子どもから大人まで楽しめる「アリの巣観察キット」。
特に夏休みの自由研究にぴったりのアイテムとして人気を集めています。
透明な容器の中にカラフルなゼリーが詰められ、その中をアリたちが掘り進めてトンネルを作っていく――そんな様子を間近で観察できるのが、このキットの魅力です。
しかし、実際にやってみると「全然巣を作ってくれない」「ただゼリーを食べているだけ」など、思い通りにいかないこともあります。
今回は筆者の実体験を交えながら、アリの巣観察キットの魅力と「アリが巣を作らないときの対処法」について詳しくご紹介します。
アリの巣観察キットとは?
アリの巣観察キットは、透明なプラスチックやアクリルの容器に、ゼリー状の人工餌が詰まっているセットです。
アリたちはこのゼリーを食べながら、同時にトンネルを掘り進めていきます。
土ではなくゼリーなのでガラスが汚れにくく、観察しやすく、衛生的にも優れています。
このゼリーには、アリが生きていくのに必要な水分や栄養が含まれており、餌やりの必要がないのが魅力。
アリをキットに入れておくだけで、数日から1週間程度で巣のようなトンネルができはじめ、複雑な模様のような形状が容器の中に現れてきます。
自由研究にもおすすめ
夏休みの自由研究にぴったりなのがこのアリの巣観察キット。理由は以下の通りです。
• 毎日観察することができる
• 変化が目に見えてわかる
• 記録が取りやすい(写真・スケッチ・測定)
• 調査・分析・考察の材料がそろっている
観察を通して、アリの社会性、行動パターン、環境への反応などについて考察を深めることができ、非常に教育的な素材です。
アリがゼリーを食べるのに巣を作らない…
管理人も観察キットを使ったことがあります。
野外で採集してきたクロヤマアリを10匹ほど投入しました。
あとは彼らがせっせと働いてくれるのを待つばかり……と思ったのですが、待てど暮らせど巣を作り始めません。
地面のゼリーをもぐもぐ食べているのですが、トンネルの形にはならないのです。
地面のゼリーが凸凹に削られていました。
まるで「食い逃げ」された気分…。
原因は「置き場所」だった!
管理人がこの観察キットを設置したのは、玄関でした。
涼しいし、直射日光も当たらず、風通しも良い。「これなら快適だろう」と思ったのですが、どうやらそれが間違いでした。

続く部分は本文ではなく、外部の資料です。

Lemma commit_aborted w ms e w' :
  commit w ms = (Err e, w') -> isAborted e = true -> dTables (w_data w') = dTables (w_data w).
Proof using Type.
  unfold commit, isAborted. destruct (sqlFault _) as [c|].
  - intros [= <- <-] H. cbn in H. destruct (applyAll _ _ _); by rewrite ?H.
  - destruct (applyAll _ _ _); intros [= <- <-]; done.
Qed.

(** A transaction that returns a value has done the writes of one run, at one
    time, once; one that does not has done the writes of one run or nothing. *)
Definition txnEffect {A} (f : Txn A) (t t' : Tables) : Prop :=
  t' = t \/ exists a ms n, wrote f t a ms /\ applyAll ms (commitTimestamp n) t = Ok t'.

Lemma runTxn_cases {A} k (f : Txn A) w r w' :
  runTxn k f w = (r, w') ->
  let t := dTables (w_data w) in let t' := dTables (w_data w') in
  match r with
  | Ok (a, ts) => exists ms n, wrote f t a ms /\ ts = commitTimestamp n /\ (w_step w' = S n)%nat /\ applyAll ms ts t = Ok t'
  | _ => txnEffect f t t'
  end.
Proof using Type.
  revert w. induction k as [|k IH]; intros w E0; cbn in E0; [injection E0 as <- <-; by left|].
  destruct (f (begin w)) as [[a|e|why] s] eqn:Ef.
  - assert (Hw : wrote f (dTables (w_data w)) a (sWrites (w_data s))) by (do 3 eexists; split; [exact Ef|done]).
    destruct (commit _ _) as [[ts|e|why] w2] eqn:Ec.
    + injection E0 as <- <-. apply commit_Ok in Ec as (-> & Hn & _ & Ha). by do 2 eexists.
    + destruct (isAborted e) eqn:Hab.
      * apply commit_aborted in Ec; [|done]. cbn in Ec. cbv zeta. rewrite <- Ec. by apply IH.
      * injection E0 as <- <-. apply commit_all_or_none in Ec as (_ & [Ht|Ht]); cbn in Ht; [by left|].
        right. by do 3 eexists.
    + injection E0 as <- <-. apply commit_all_or_none in Ec as (_ & [Ht|Ht]); cbn in Ht; [by left|].
      right. by do 3 eexists.
  - destruct (isAborted e); [exact (IH _ E0)|]. injection E0 as <- <-. by left.
  - injection E0 as <- <-. by left.
Qed.

Lemma ReadWriteTransaction_cases {A} (f : Txn A) w r w' :
  ReadWriteTransaction f w = (r, w') ->
  let t := dTables (w_data w) in let t' := dTables (w_data w') in
  match r with
  | Ok (a, ts) => exists ms n, wrote f t a ms /\ ts = commitTimestamp n /\ (w_step w' = S n)%nat /\ applyAll ms ts t = Ok t'
  | _ => txnEffect f t t'
  end.
Proof using Type. unfold ReadWriteTransaction, mbind, M_bind, interact. intros H. by apply runTxn_cases in H. Qed.

Lemma inTxn_Ok f w u w' :
  inTxn f w = (Ok u, w') ->
  exists ms n, wrote f (dTables (w_data w)) tt ms /\
    applyAll ms (commitTimestamp n) (dTables (w_data w)) = Ok (dTables (w_data w')).
Proof using Type.
  unfold inTxn. intros ([[] ts] & w1 & H & [_ <-]%ret_Ok)%bind_Ok.
  apply ReadWriteTransaction_cases in H as (ms & n & H1 & -> & _ & H2). by exists ms, n.
Qed.
(* ===== verification/SpannerClients.v ===== *)
(** * The Spanner datastore: clients

    src/server/spanner/clientstore.go, operation by operation.  Writes are
    mutations: a client or label that is there already is written over, and a
    change of a client that is not there fails. *)
From Stdlib Require Import SpecFloat.
From S2P Require Import Prelude Platform Ids Proto Db Sqlite SqliteMessages SqliteClients.
From S2P Require Import Spanner.

(** float32 of a float64. *)
Definition float64ToFloat32 (f : spec_float) : spec_float :=
  match f with
  | S754_finite s m e => binary_normalize 24 128 (if s then Zneg m else Zpos m) e s
  | _ => f
  end.

Definition bytesToUint64 (b : gobytes) : outcome Z :=
  if decide (blen b <> 8) then Err (ErrText "error converting to uint64, expected 8 bytes")
  else Ok (getLE (list_ascii_of_string (contents b))).
Definition uint64ToBytes (i : Z) : string := string_of_list_ascii (putLE 8 i).
Arguments uint64ToBytes _ : simpl never.

(** time.Time.UnixMicro and time.UnixMicro. *)
Definition UnixMicro (t : Z) : Z := wrapI64 (t / 1000).
Definition ofUnixMicro (us : Z) : Z := (us * 1000)%Z.

Section Clients.
Context `{P : Platform} `{L : ProtoLib} `{E : SpannerEngine} `{F : FloatConv}.
(** One message of a batch in which it comes once. *)
Lemma storeOne_affects t found toLink m w tl w' :
  (forall k, Message.MessageId m = Some k -> toServer m = Ok true -> is_Some (Message.Result m) -> found !! k = None) ->
  (forall k, Message.MessageId m = Some k -> (toServer m <> Ok true \/ Message.Result m = None) ->
     found !! k = (fun r => (spDestination r, spResult r)) <$> spMessages t !! k) ->
  storeOne found toLink m w = (Ok tl, w') ->
  exists ms, sWrites (w_data w') = sWrites (w_data w) ++ ms /\ sTables (w_data w') = sTables (w_data w) /\ affects t m ms.
Proof using Type.
  intros Hsrv Hfound H. unfold storeOne in H. apply bind_Ok in H as (id & w1 & [Hid <-]%lift_Ok & H).
  apply bind_Ok in H as (b & w1 & [Hb <-]%lift_Ok & H). cbv zeta in H.
  assert (Hst : (forall k, Message.MessageId m = Some k -> spMerge (spStatus t k) m = Present (Message.Result m)) ->
    (tryStoreMessage m false ≫= fun _ => mret (toLink ++ [id])) w = (Ok tl, w') ->
    exists ms, sWrites (w_data w') = sWrites (w_data w) ++ ms /\ sTables (w_data w') = sTables (w_data w) /\ affects t m ms).
  { intros Hm (u & w1 & H1 & [_ <-]%ret_Ok)%bind_Ok. by eapply tryStoreMessage_affects. }
  assert (Hnone : mret (M := M (World Session)) toLink w = (Ok tl, w') ->
    (forall k, Message.MessageId m = Some k -> spMerge (spStatus t k) m = spStatus t k) ->
    exists ms, sWrites (w_data w') = sWrites (w_data w) ++ ms /\ sTables (w_data w') = sTables (w_data w) /\ affects t m ms).
  { intros [_ <-]%ret_Ok Hm. exists []. rewrite app_nil_r. split; [done|]. split; [done|]. by apply affects_nothing. }
  assert (Hkid : forall k, Message.MessageId m = Some k -> MessageID.id id = k).
  { intros k Hk. rewrite Hk in Hid. by apply BytesToMessageID_id. }
  unfold isBlind, succeeded in Hb. destruct b.
  { apply Hst; [|done]. intros k _. unfold spMerge. destruct (Message.Result m) as [r|]; [|done].
    destruct (negb _); [|done]. rewrite Hb. by rewrite bool_decide_true. }
  destruct (decide (toServer m = Ok true /\ is_Some (Message.Result m))) as [[Hs [r Hr]]|Hcl].
  { destruct (found !! MessageID.id id) as [info|] eqn:Hf.
    - destruct (Message.MessageId m) as [k|] eqn:Hk.
      + exfalso. assert (Hn : found !! k = None) by (apply Hsrv; [done|done|by rewrite Hr]).
        rewrite (Hkid k eq_refl) in Hf. unfold messageInfo in *. congruence.
      + destruct info as [dst res].
        destruct (match res with Some _ => _ | None => _ end); [by apply Hnone|].
        rewrite Hr in H. destruct (_ || _); [|by apply Hnone].
        apply bind_Ok in H as (cid & w1 & [_ <-]%lift_Ok & H). apply bind_Ok in H as (u & w1 & H & [_ <-]%ret_Ok).
        apply trySetMessageResult_writes in H as (ms & HW & HT & _ & H2). exists ms. split; [done|]. split; [done|].
        intros ts t0 t1 Ha. exfalso. revert Ha. apply H2. rewrite (BytesToMessageID_Bytes _ _ Hid). by case_decide.
    - apply Hst; [|done]. intros k _. unfold spMerge. by rewrite Hr, Hs, bool_decide_true. }
  assert (Hcl' : toServer m <> Ok true \/ Message.Result m = None).
  { destruct (Message.Result m); [|by right]. left. intros Hs. apply Hcl. split; [done|by eexists]. }
  assert (Hmerge : forall k, spMerge (spStatus t k) m =
    match Message.Result m with
    | Some r => match spStatus t k with
                | Present (Some old) => if MessageResult.Failed old && negb (MessageResult.Failed r) then Present (Some r) else spStatus t k
                | _ => Present (Some r)
                end
    | None => match spStatus t k with Absent => Present None | _ => spStatus t k end
    end).
  { intros k. unfold spMerge. destruct (Message.Result m); [|done]. rewrite bool_decide_false; [done|].
    by destruct Hcl'. }
  destruct (found !! MessageID.id id) as [[dst res]|] eqn:Hf.
  - assert (Hpres : forall k, Message.MessageId m = Some k -> spStatus t k = Present res).
    { intros k Hk. rewrite (Hkid k Hk), (Hfound k Hk Hcl') in Hf. unfold spStatus.
      destruct (spMessages t !! k); [|done]. by injection Hf as _ <-. }
    destruct res as [old|]; cbn in H.
    + destruct (MessageResult.Failed old) eqn:Hfo; cbn in H.
      * destruct (Message.Result m) as [r|] eqn:Hr.
        2:{ apply Hnone; [done|]. intros k Hk. by rewrite Hmerge, (Hpres k Hk). }
        destruct (negb (MessageResult.Failed r)) eqn:Hfr; cbn in H.
        2:{ apply Hnone; [done|]. intros k Hk. rewrite Hmerge, (Hpres k Hk). cbn. by rewrite andb_false_r. }
        apply bind_Ok in H as (cid & w1 & [_ <-]%lift_Ok & H). apply bind_Ok in H as (u & w1 & H & [_ <-]%ret_Ok).
        apply trySetMessageResult_writes in H as (ms & HW & HT & H1 & H2). exists ms. split; [done|]. split; [done|].
        destruct (decide (blen (Message.MessageId m) = 0)) as [Hz|Hz];
          rewrite (BytesToMessageID_Bytes _ _ Hid) in H1, H2.
        { rewrite decide_True in H2 by done. intros ts t0 t1 Ha. exfalso. by eapply H2. }
        rewrite decide_False in H1, H2 by done. apply affects_writes; [by rewrite Hr|by intros Hn; apply H2|].
        intros k Hk. rewrite Hmerge, (Hpres k Hk). cbn. by rewrite Hfo, Hr.
      * apply Hnone; [done|]. intros k Hk. rewrite Hmerge, (Hpres k Hk). destruct (Message.Result m); [|done]. cbn. by rewrite Hfo.
    + destruct (Message.Result m) as [r|] eqn:Hr; cbn in H.
      2:{ apply Hnone; [done|]. intros k Hk. by rewrite Hmerge, (Hpres k Hk). }
      apply bind_Ok in H as (cid & w1 & [_ <-]%lift_Ok & H). apply bind_Ok in H as (u & w1 & H & [_ <-]%ret_Ok).
      apply trySetMessageResult_writes in H as (ms & HW & HT & H1 & H2). exists ms. split; [done|]. split; [done|].
      destruct (decide (blen (Message.MessageId m) = 0)) as [Hz|Hz];
        rewrite (BytesToMessageID_Bytes _ _ Hid) in H1, H2.
      { rewrite decide_True in H2 by done. intros ts t0 t1 Ha. exfalso. by eapply H2. }
      rewrite decide_False in H1, H2 by done. apply affects_writes; [by rewrite Hr|by intros Hn; apply H2|].
      intros k Hk. by rewrite Hmerge, (Hpres k Hk), Hr.
  - apply Hst; [|done]. intros k Hk. rewrite Hmerge. assert (Ha : spStatus t k = Absent).
    { rewrite (Hkid k Hk), (Hfound k Hk Hcl') in Hf. unfold spStatus. by destruct (spMessages t !! k). }
    rewrite Ha. by destruct (Message.Result m).
Qed.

アリたちが何日経っても活動を始めなかったため、試しに設置場所をリビングの片隅に変えてみました。
すると、翌日にはゼリーに穴が開き始め、数日後には立派なトンネルができていたのです。
玄関という「人や物の出入りが多く音が反響しやすい」場所が、アリたちにとって大きなストレスになっていたのではないかと管理人は思います。
玄関のドアの開け閉めや足音などが、彼らにとって落ち着かない環境だったのかもしれません。
アリの「ストレス」を減らす工夫
このような失敗を防ぐためには、次のポイントを意識してみたらよいと思います。
• 静かな場所に設置する
人の出入りや物音の少ない部屋がおすすめです。寝室の隅や本棚の横などが適しています。
• 直射日光を避ける
容器が透明なため、直射日光が当たると中が高温になります。温度の上昇はアリにとって命取りです。
• 容器の中を暗くする
筆者は試しに、容器の外側を黒い紙でぐるっと巻いてみました。するとアリたちの動きが活発になり、ゼリーへの掘削もより速くなりました。野生のアリは地中で暮らしているため、暗い環境の方が安心するのかもしれません。
まとめ:アリの巣観察は工夫でうまくいく!
アリの巣観察キットは非常に楽しいアイテムですが、うまくいかないときは焦らず、環境を少し変えてみるのがポイントです。
• 静かな場所に置く
• 黒い紙で暗くする
こうした工夫を取り入れることで、きっとアリたちはあなたに見事な巣を見せてくれるはずです。
アリという小さな生き物ですが、彼らの社会性や努力の姿を見ていると、人間にも通じる何かを感じさせてくれます。
自由研究にも、日々の癒しにも、おすすめのアリの巣観察。
ぜひあなただけの巣をを育ててみてください。